But the strategy was more profitable.

So maybe it is time to ask a simple question ... "Can't Somebody Else Pay For It?" If your ad-to-sales ratio is out of control and you sell branded merchandise, figure out how to get your brands to help you out.

March 26, 2015

Gliebers Dresses: Poor Customer Acquisition Performance

As you know, Gliebers Dresses is a fictional story of a Catalog Executive Team dealing with modern marketing challenges. If a brief fictional story doesn't meet your expectations for a Friday morning in late March, please read this article, an article with omnichannel repercussions (click here).


Glenn Glieber (Owner, Chief Executive Officer): Ok, ok, enough discussion about the basketball tournament. My bracket is officially broken, and I don't need additional heartache.

Lois Gladstone (Chief Financial Officer): Roger, who is the young lady sitting next to you, and why is she attending our Executive Meeting?

Roger Morgan (Chief Operations Officer): She is beautiful, isn't she?

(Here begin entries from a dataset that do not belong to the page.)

(** * Sonde visibility and descent-rate utilities: model and properties

    A shallow embedding of [utils.py] ([position_info], [getDensity],
    [seaLevelDescentRate], [load_summary_file], [read_json_file] and the
    KML builders), of the filter loop of [step2.py] and of the call of
    [step4.py].

    Python floats are modelled by the real numbers of the Standard Library:
    every arithmetic operation is exact, there is no rounding, no overflow
    and zero carries no sign.  The exceptions Python raises on the way
    (an index out of range, a division by zero, a math domain error) are
    kept, in an error monad.

    Binary64 rounds, overflows and underflows, so a statement proved on
    the reals is kept only in a form that rounding cannot break: results
    are compared where the inputs are far enough apart, rates stay clear
    of the range where [math.pow] overflows or underflows, and a property
    of what a call returns is stated for the calls that return.  Where a
    statement fails on binary64 alone, the module [b64] evaluates the code
    in IEEE 754 arithmetic at the input that shows it.

    A file is modelled by what [json.loads] makes of its text: the list of
    its entries, each with the fields the code reads, or nothing when the
    text does not decode.  The KML tree is modelled up to the point where
    it is written out; the two float formats are parameters. *)

From Stdlib Require Import PrimFloat.
From Stdlib Require Import Reals Lra Psatz.
From stdpp Require Import gmap strings list sorting.
From Equations.Prop Require Import Equations Logic.

Set Warnings "-inexact-float".
Local Open Scope R_scope.

(** ** Exceptions *)

Inductive PyError : Type :=
| IndexError
| ValueError
| ZeroDivisionError.

Inductive result (A : Type) : Type :=
| OK (a : A)
| Raise (e : PyError).

Arguments OK {A} a.
Arguments Raise {A} e.

(** Sequencing: the first exception raised ends the computation. *)
#[global] Instance result_bind : MBind result := fun A B k m =>
  match m with
  | OK a => k a
  | Raise e => Raise e
  end.

(** ** The [math] module on reals *)

Module math.

Definition pi : R := PI.

(** [math.radians] and [math.degrees]. *)
Definition radians (x : R) : R := x * (PI / 180).
Definition degrees (x : R) : R := x * (180 / PI).

Definition fabs (x : R) : R := Rabs x.
Definition exp (x : R) : R := Rtrigo_def.exp x.

(** [math.sqrt] raises ValueError on a negative argument. *)
Definition sqrt (x : R) : result R :=
  if Rlt_dec x 0 then Raise ValueError else OK (R_sqrt.sqrt x).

Ashley Cole (Vice President, Client Relations, Omicron): Roger, stop it.

Pepper Morgan Pressley (Chief Marketing Officer): Her name is Ashley Cole, and yes, Roger, why is she here?

Ashley Cole: Roger invited me to talk about some of the new developments at Omicron.

Glenn Glieber: What is Omicron?

Ashley Cole: We are the leading provider of name services in the omnichannel industry.

Glenn Glieber: I have no idea what that means.

Pepper Morgan Pressley: Omicron is the leading co-op in the catalog industry. We give Omicron our most recent buyers, on a weekly basis, for free.

Meredith Thompson (Chief Marketing Officer): For free?

Pepper Morgan Pressley: Don't worry, it's a catalog marketing best practice.

Meredith Thompson: What do we get in return?

Pepper Morgan Pressley: We get the right to select recent names at a cost of six cents apiece, and then we get to mail the names exactly one time. If the customer purchases, we get to keep the name and address in our database. If the customer doesn't purchase, we have to go back to Omicron and purchase names again for the next mailing.

Lois Gladstone: And again, and again, and again, in perpetuity.

Roger Morgan: The bean counter exhibits her bias.

Lois Gladstone: I have a bias against wasting money, yes.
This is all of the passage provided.